What is being asked ▸ Give again, unaltered, the lines of the listing below that run from the line having "rewrite seqZ_cons, fmap_add_seqZ" through the line having "rewrite E1 at".

Dataset content ▸
(* ===== verification/HttpLog.v ===== *)
(** * HttpLog: the ring of request lines (demo/http_server.c, log_ring_t)

    The functions run under the mutex of the ring, so each is one transition of its
    state.  [size_t] arithmetic wraps and every access to the array is checked.
    The ring refines a list of at most 256 lines. *)
From S2P Require Export Text.
Local Open Scope Z_scope.

Module HttpLog.

Definition LOG_RING_SIZE : Z := 256.
Definition LOG_LINE_MAX : nat := 256.

Record log_ring_t := mk_ring {
  lines : list string;
  start : Z;                (* size_t *)
  count : Z                 (* size_t *)
}.

(** log_ring_init: [memset] and the creation of the mutex, whose answer is the
    result. *)
Definition log_ring_init (mutex_rc : Z) : log_ring_t * Z :=
  (mk_ring (replicate (Z.to_nat LOG_RING_SIZE) EmptyString) 0 0, mutex_rc).

Definition log_ring_append (line : string) (ring : log_ring_t) : res log_ring_t :=
  let pos := u64 (start ring + count ring) mod LOG_RING_SIZE in
  let '(pos, start', count') :=
    if count ring =? LOG_RING_SIZE
    then (start ring, u64 (start ring + 1) mod LOG_RING_SIZE, count ring)
    else (pos, start ring, u64 (count ring + 1)) in
  lines' ← arr_set (lines ring) pos (snprintf LOG_LINE_MAX line);
  Ok (mk_ring lines' start' count').

(** The loop of log_ring_copy: [buf] is what has been written so far, [used] its
    length. *)
Fixpoint copy_loop (left : nat) (i : Z) (len : Z) (buf : string) (ring : log_ring_t) : res string :=
  match left with
  | O => Ok buf
  | S left' =>
      let used := Z.of_nat (String.length buf) in
      if (i <? count ring) && (used <? len) then
        let pos := u64 (start ring + i) mod LOG_RING_SIZE in
        line ← arr_get (lines ring) pos;
        let buf' := (buf +:+ snprintf (Z.to_nat (len - used)) line)%string in
        if len - used <=? Z.of_nat (String.length line) then Ok buf'
        else copy_loop left' (i + 1) len buf' ring
      else Ok buf
  end.

(** log_ring_copy(ring, buf, len): the string left in [buf]; the terminating zero is
    written at index [used]. *)
Definition log_ring_copy (len : Z) (ring : log_ring_t) : res string :=
  buf ← copy_loop (S (Z.to_nat (count ring))) 0 len EmptyString ring;
  if Z.of_nat (String.length buf) <? len then Ok buf else Fault OutOfBounds.

(** ** The lines of a ring, oldest first *)

Definition slot (r : log_ring_t) (i : Z) : nat := Z.to_nat ((start r + i) mod LOG_RING_SIZE).
Definition contents (r : log_ring_t) : list string :=
  (λ i, default EmptyString (lines r !! slot r i)) <$> seqZ 0 (count r).

Record ring_ok (r : log_ring_t) : Prop := {
  ro_len : length (lines r) = Z.to_nat LOG_RING_SIZE;
  ro_start : 0 ≤ start r < LOG_RING_SIZE;
  ro_count : 0 ≤ count r ≤ LOG_RING_SIZE;
  ro_lines : Forall (λ s, String.length s < LOG_LINE_MAX)%nat (lines r)
}.

(** The last [n] elements. *)
Definition lastn {A} (n : nat) (l : list A) : list A := drop (length l - n) l.

Lemma slot_lt r i : (slot r i < Z.to_nat LOG_RING_SIZE)%nat.
Proof. unfold slot, LOG_RING_SIZE. pose proof (Z.mod_pos_bound (start r + i) 256). lia. Qed.

Lemma slot_inj s i j :
  0 ≤ i < 256 → 0 ≤ j < 256 → (s + i) mod 256 = (s + j) mod 256 → i = j.
Proof.
  intros Hi Hj E. pose proof (Z.div_mod (s + i) 256 ltac:(lia)). pose proof (Z.div_mod (s + j) 256 ltac:(lia)). lia.
Qed.

Lemma ring_index r i :
  ring_ok r → 0 ≤ i ≤ LOG_RING_SIZE → u64 (start r + i) mod LOG_RING_SIZE = (start r + i) mod LOG_RING_SIZE.
Proof.
  intros [_ Hs _ _] Hi. unfold LOG_RING_SIZE in *. unfold u64. by rewrite (Z.mod_small (start r + i)) by lia.
Qed.

Lemma length_contents r : 0 ≤ count r → length (contents r) = Z.to_nat (count r).
Proof. intros. unfold contents. by rewrite length_fmap, length_seqZ. Qed.

Lemma append_room r line :
  ring_ok r → count r < LOG_RING_SIZE →
  ∃ r', log_ring_append line r = Ok r' ∧ ring_ok r' ∧
    contents r' = contents r ++ [snprintf LOG_LINE_MAX line].
Proof.
  intros R Hc. pose proof R as [Hl Hs Hcc Hf]. unfold log_ring_append.
  replace (count r =? LOG_RING_SIZE) with false by lia. cbv zeta iota. rewrite ring_index by (done || lia).
  pose proof (slot_lt r (count r)) as Hslot.
  pose proof (Z.mod_pos_bound (start r + count r) LOG_RING_SIZE ltac:(unfold LOG_RING_SIZE; lia)) as Hm.
  unfold arr_set.
  match goal with |- context [if ?b then _ else _] => replace b with false by (unfold LOG_RING_SIZE in *; lia) end.
  unfold mbind, res_bind. assert (Hu : u64 (count r + 1) = count r + 1).
  { apply Z.mod_small. unfold LOG_RING_SIZE in *. lia. }
  rewrite Hu. eexists. split; [done|]. split; [split; simpl|].
  - by rewrite length_insert.
  - done.
  - lia.
  - apply Forall_insert; [done|]. rewrite length_snprintf. unfold LOG_LINE_MAX. lia.
  - unfold contents. simpl. rewrite seqZ_app, fmap_app by lia. f_equal.
    + apply list_fmap_ext. intros k i Hi. apply lookup_seqZ in Hi as [-> Hi]. unfold slot. simpl.
      rewrite list_lookup_insert_ne; [done|]. intros E. apply Z2Nat.inj in E;
        [|by apply Z.mod_pos_bound|by apply Z.mod_pos_bound].
      apply slot_inj in E; unfold LOG_RING_SIZE in *; lia.
    + rewrite seqZ_cons, seqZ_nil by lia. simpl. unfold slot. simpl.
      rewrite list_lookup_insert_eq; [done|]. unfold slot in Hslot. lia.
Qed.

Lemma append_full r line :
  ring_ok r → count r = LOG_RING_SIZE →
  ∃ r', log_ring_append line r = Ok r' ∧ ring_ok r' ∧
    contents r' = tail (contents r) ++ [snprintf LOG_LINE_MAX line].
Proof.
  intros R Hc. pose proof R as [Hl Hs Hcc Hf]. unfold log_ring_append. rewrite Hc, Z.eqb_refl. cbv zeta iota.
  unfold arr_set.
  match goal with |- context [if ?b then _ else _] => replace b with false by (unfold LOG_RING_SIZE in *; lia) end.
  rewrite (ring_index r 1) by (done || unfold LOG_RING_SIZE; lia).
  unfold mbind, res_bind. eexists. split; [done|]. split; [split; simpl|].
  - by rewrite length_insert.
  - apply Z.mod_pos_bound. unfold LOG_RING_SIZE. lia.
  - unfold LOG_RING_SIZE. lia.
  - apply Forall_insert; [done|]. rewrite length_snprintf. unfold LOG_LINE_MAX. lia.
  - unfold contents. rewrite Hc. cbn [lines start count].
    assert (E1 : seqZ 0 LOG_RING_SIZE = 0 :: (Z.add 1 <$> seqZ 0 255)).
    { rewrite seqZ_cons, fmap_add_seqZ by (unfold LOG_RING_SIZE; lia). done. }
    assert (E2 : seqZ 0 LOG_RING_SIZE = seqZ 0 255 ++ [255]).
    { change LOG_RING_SIZE with (255 + 1). by rewrite seqZ_app by lia. }
    rewrite E1 at 2. rewrite E2, fmap_app, (fmap_cons _ 0). cbn [tail].
    assert (Hmod : ∀ i, ((start r + 1) mod LOG_RING_SIZE + i) mod LOG_RING_SIZE = (start r + (1 + i)) mod LOG_RING_SIZE).
    { intros i. unfold LOG_RING_SIZE. rewrite Z.add_mod_idemp_l by lia. f_equal. lia. }
    f_equal.
      rewrite <- list_fmap_compose.
      apply list_fmap_ext. intros k i Hi. apply lookup_seqZ in Hi as [-> Hi]. unfold slot, compose.
      cbn [lines start]. rewrite Hmod.
      rewrite list_lookup_insert_ne; [done|]. intros E.
      assert (E' : (start r + (1 + (0 + Z.of_nat k))) mod 256 = (start r + 0) mod 256).
      { rewrite (Z.mod_small (start r + 0)) by (unfold LOG_RING_SIZE in *; lia).
        pose proof (Z.mod_pos_bound (start r + (1 + (0 + Z.of_nat k))) 256). unfold LOG_RING_SIZE in *. lia. }
      apply slot_inj in E'; lia.
    + cbn [fmap list_fmap]. unfold slot. cbn [lines start]. rewrite Hmod.
      replace ((start r + (1 + 255)) mod LOG_RING_SIZE) with (start r).
      2:{ unfold LOG_RING_SIZE in *. replace (start r + (1 + 255)) with (start r + 1 * 256) by lia.
          rewrite Z.mod_add by lia. rewrite Z.mod_small by lia. done. }
      rewrite list_lookup_insert_eq; [done|]. unfold LOG_RING_SIZE in *. lia.
Qed.

Lemma append_refines r line :
  ring_ok r →
  ∃ r', log_ring_append line r = Ok r' ∧ ring_ok r' ∧
    contents r' = lastn 256 (contents r ++ [snprintf LOG_LINE_MAX line]).
Proof.
  intros R. pose proof (ro_count _ R) as Hc. pose proof (length_contents r ltac:(lia)) as Hlen.
  unfold lastn. rewrite length_app. cbn [length]. destruct (decide (count r = LOG_RING_SIZE)) as [E|E].
  - destruct (append_full r line R E) as (r' & H1 & H2 & H3). exists r'. split_and!; try done. rewrite H3.
    rewrite Hlen, E. change (Z.to_nat LOG_RING_SIZE + 1 - 256)%nat with 1%nat.
    destruct (contents r); [|done]. rewrite E in Hlen. done.
  - destruct (append_room r line R) as (r' & H1 & H2 & H3); [lia|]. exists r'. split_and!; try done. rewrite H3.
    unfold LOG_RING_SIZE in *. replace (length (contents r) + 1 - 256)%nat with 0%nat by lia. done.
Qed.

(** ** Copying *)

Fixpoint cat (l : list string) : string :=
  match l with [] => EmptyString | s :: l' => (s +:+ cat l')%string end.

Lemma substring_beyond n s t :
  (String.length s ≤ n)%nat →
  String.substring 0 n (s +:+ t) = (s +:+ String.substring 0 (n - String.length s) t)%string.
Proof.
  revert n. induction s as [|a s IH]; intros n Hn; [by rewrite Nat.sub_0_r|].
  destruct n as [|n]; simpl in Hn; [lia|]. rewrite !append_step. simpl. f_equal. apply IH. lia.
Qed.

Lemma substring_within n s t :
  (n ≤ String.length s)%nat → String.substring 0 n (s +:+ t) = String.substring 0 n s.
Proof.
  revert n. induction s as [|a s IH]; intros n Hn; [simpl in Hn; by destruct n, t; try lia|].
  destruct n as [|n]; [done|]. rewrite append_step. simpl. f_equal. apply IH. simpl in Hn. lia.
Qed.

Lemma contents_at r i :
  ring_ok r → 0 ≤ i < count r →
  ∃ s, arr_get (lines r) ((start r + i) mod LOG_RING_SIZE) = Ok s ∧ contents r !! Z.to_nat i = Some s.
Proof.
  intros R Hi. pose proof (slot_lt r i) as Hs. rewrite <- (ro_len _ R) in Hs.
  apply lookup_lt_is_Some in Hs as [s Hs]. exists s.
  pose proof (Z.mod_pos_bound (start r + i) LOG_RING_SIZE ltac:(unfold LOG_RING_SIZE; lia)).
  split.
  - unfold arr_get. replace (_ <? 0) with false by lia. unfold slot in Hs. by rewrite Hs.
  - unfold contents. rewrite list_lookup_fmap, lookup_seqZ_lt, Z2Nat.id, Z.add_0_l by lia.
    change (Some (default EmptyString (lines r !! slot r i)) = Some s). by rewrite Hs.
Qed.

Lemma copy_loop_ok left i len buf r :
  ring_ok r → 0 ≤ i ≤ count r → (Z.to_nat (count r - i) < left)%nat →
  Z.of_nat (String.length buf) < len →
  copy_loop left i len buf r =
    Ok (snprintf (Z.to_nat len) (buf +:+ cat (drop (Z.to_nat i) (contents r)))%string).
Proof.
  intros R. revert i buf. induction left as [|left IH]; intros i buf Hi Hf Hb; [lia|]. cbn [copy_loop].
  pose proof (ro_count _ R) as Hc. replace (Z.of_nat (String.length buf) <? len) with true by lia.
  rewrite andb_true_r. destruct (Z.ltb_spec i (count r)).
  - rewrite (ring_index r i R) by (unfold LOG_RING_SIZE in *; lia).
    destruct (contents_at r i R ltac:(lia)) as (s & -> & Hs). unfold mbind, res_bind.
    rewrite (drop_S _ _ _ Hs). cbn [cat].
    destruct (Z.leb_spec (len - Z.of_nat (String.length buf)) (Z.of_nat (String.length s))).
    + unfold snprintf. rewrite substring_beyond by lia. f_equal. f_equal.
      rewrite substring_within by lia. f_equal. lia.
    + rewrite (snprintf_fits _ s) by lia. rewrite IH; [|lia|lia|rewrite length_append; lia].
      rewrite append_assoc. by replace (Z.to_nat (i + 1)) with (S (Z.to_nat i)) by lia.
  - replace i with (count r) by lia. rewrite drop_ge by (rewrite length_contents by lia; lia).
    cbn [cat]. rewrite append_nil, snprintf_fits by lia. done.
Qed.

Lemma copy_ok len r :
  ring_ok r → 0 < len → log_ring_copy len r = Ok (snprintf (Z.to_nat len) (cat (contents r))).
Proof.
  intros R Hl. pose proof (ro_count _ R). unfold log_ring_copy.
  rewrite copy_loop_ok by (done || simpl; lia). cbn. rewrite length_snprintf.
  destruct (Z.ltb_spec (Z.of_nat (Nat.min (Z.to_nat len - 1)
    (String.length ("" +:+ cat (drop (Z.to_nat 0) (contents r)))))) len); [done|lia].
Qed.

Lemma init_ok rc : ring_ok (fst (log_ring_init rc)) ∧ contents (fst (log_ring_init rc)) = [].
Proof.
  unfold log_ring_init. split; [split|done]; cbn [fst lines start count].
  - by rewrite length_replicate.
  - unfold LOG_RING_SIZE. lia.
  - unfold LOG_RING_SIZE. lia.
  - apply Forall_replicate. unfold LOG_LINE_MAX. simpl. lia.
Qed.

(** ** What the log keeps *)

Fixpoint append_all (ls : list string) (r : log_ring_t) : res log_ring_t :=
  match ls with [] => Ok r | l :: ls' => r' ← log_ring_append l r; append_all ls' r' end.

Lemma lastn_app_lastn {A} n (l1 l2 : list A) : lastn n (lastn n l1 ++ l2) = lastn n (l1 ++ l2).
Proof.
  unfold lastn. rewrite !length_app, length_drop.
  destruct (decide (length l1 ≤ n)%nat).
  - replace (length l1 - n)%nat with 0%nat by lia. rewrite drop_0. f_equal. lia.
  - assert (E : l1 ++ l2 = take (length l1 - n) l1 ++ (drop (length l1 - n) l1 ++ l2))
      by (by rewrite app_assoc, take_drop).
    rewrite E, (drop_app_ge (take _ _)) by (rewrite length_take; lia). f_equal. rewrite length_take. lia.
Qed.

Lemma append_all_ok ls r :
  ring_ok r → ∃ r', append_all ls r = Ok r' ∧ ring_ok r' ∧
    contents r' = lastn 256 (contents r ++ (snprintf LOG_LINE_MAX <$> ls)).
Proof.
  revert r. induction ls as [|l ls IH]; intros r R; simpl.
  - exists r. split_and!; try done. rewrite app_nil_r. unfold lastn. pose proof (ro_count _ R) as Hc.
    rewrite length_contents by lia. unfold LOG_RING_SIZE in Hc. by replace (_ - 256)%nat with 0%nat by lia.
  - destruct (append_refines r l R) as (r1 & H1 & R1 & C1). rewrite H1.
    destruct (IH r1 R1) as (r2 & H2 & R2 & C2). exists r2. split_and!; try done.
    rewrite C2, C1, lastn_app_lastn, <- app_assoc. done.
Qed.

(** C21: Whatever requests are logged, the ring holds the last 256 lines, oldest first
    and each cut to 255 characters; a buffer of [LOG_RING_SIZE * LOG_LINE_MAX + 1]
    bytes, as /admin/logs uses, receives them all, and a smaller one their
    beginning. *)
Theorem log_ring_keeps_last rc ls len :
  0 < len →
  ∃ r, append_all ls (fst (log_ring_init rc)) = Ok r ∧
    contents r = lastn 256 (snprintf LOG_LINE_MAX <$> ls) ∧
    log_ring_copy len r = Ok (snprintf (Z.to_nat len) (cat (contents r))) ∧
    (LOG_RING_SIZE * Z.of_nat LOG_LINE_MAX < len → log_ring_copy len r = Ok (cat (contents r))).
Proof.
  intros Hl. destruct (init_ok rc) as [R0 C0]. destruct (append_all_ok ls _ R0) as (r & H1 & R & C).
  exists r. rewrite C0 in C. split_and!; try done; [by apply copy_ok|]. intros Hbig. rewrite copy_ok by done.
  rewrite snprintf_fits; [done|]. pose proof (ro_count _ R) as Hc.
  assert (Hall : Forall (λ s, String.length s < 256)%nat (contents r)).
  { rewrite C. apply Forall_drop, Forall_fmap, Forall_true. intros s. unfold compose.
    rewrite length_snprintf. unfold LOG_LINE_MAX. lia. }
  assert (Hcat : ∀ l, Forall (λ s, String.length s < 256)%nat l → (String.length (cat l) ≤ 255 * length l)%nat).
  { intros l. induction 1 as [|s l Hs _ IH]; [done|]. cbn [cat length]. rewrite length_append. lia. }
  specialize (Hcat _ Hall). rewrite length_contents in Hcat by lia.
  unfold LOG_RING_SIZE, LOG_LINE_MAX in *. lia.
Qed.

Lemma log_ring_keeps_last_witness :
  ∃ r, append_all ["a"; "b"] (fst (log_ring_init 0)) = Ok r ∧
    contents r = lastn 256 (snprintf LOG_LINE_MAX <$> ["a"; "b"]) ∧
    log_ring_copy 65537 r = Ok (snprintf (Z.to_nat 65537) (cat (contents r))) ∧
    (LOG_RING_SIZE * Z.of_nat LOG_LINE_MAX < 65537 → log_ring_copy 65537 r = Ok (cat (contents r))).
Proof. apply (log_ring_keeps_last 0 ["a"; "b"] 65537). lia. Defined.

End HttpLog.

Answer area ▸
    { rewrite seqZ_cons, fmap_add_seqZ by (unfold LOG_RING_SIZE; lia). done. }
    assert (E2 : seqZ 0 LOG_RING_SIZE = seqZ 0 255 ++ [255]).
    { change LOG_RING_SIZE with (255 + 1). by rewrite seqZ_app by lia. }
    rewrite E1 at 2. rewrite E2, fmap_app, (fmap_cons _ 0). cbn [tail].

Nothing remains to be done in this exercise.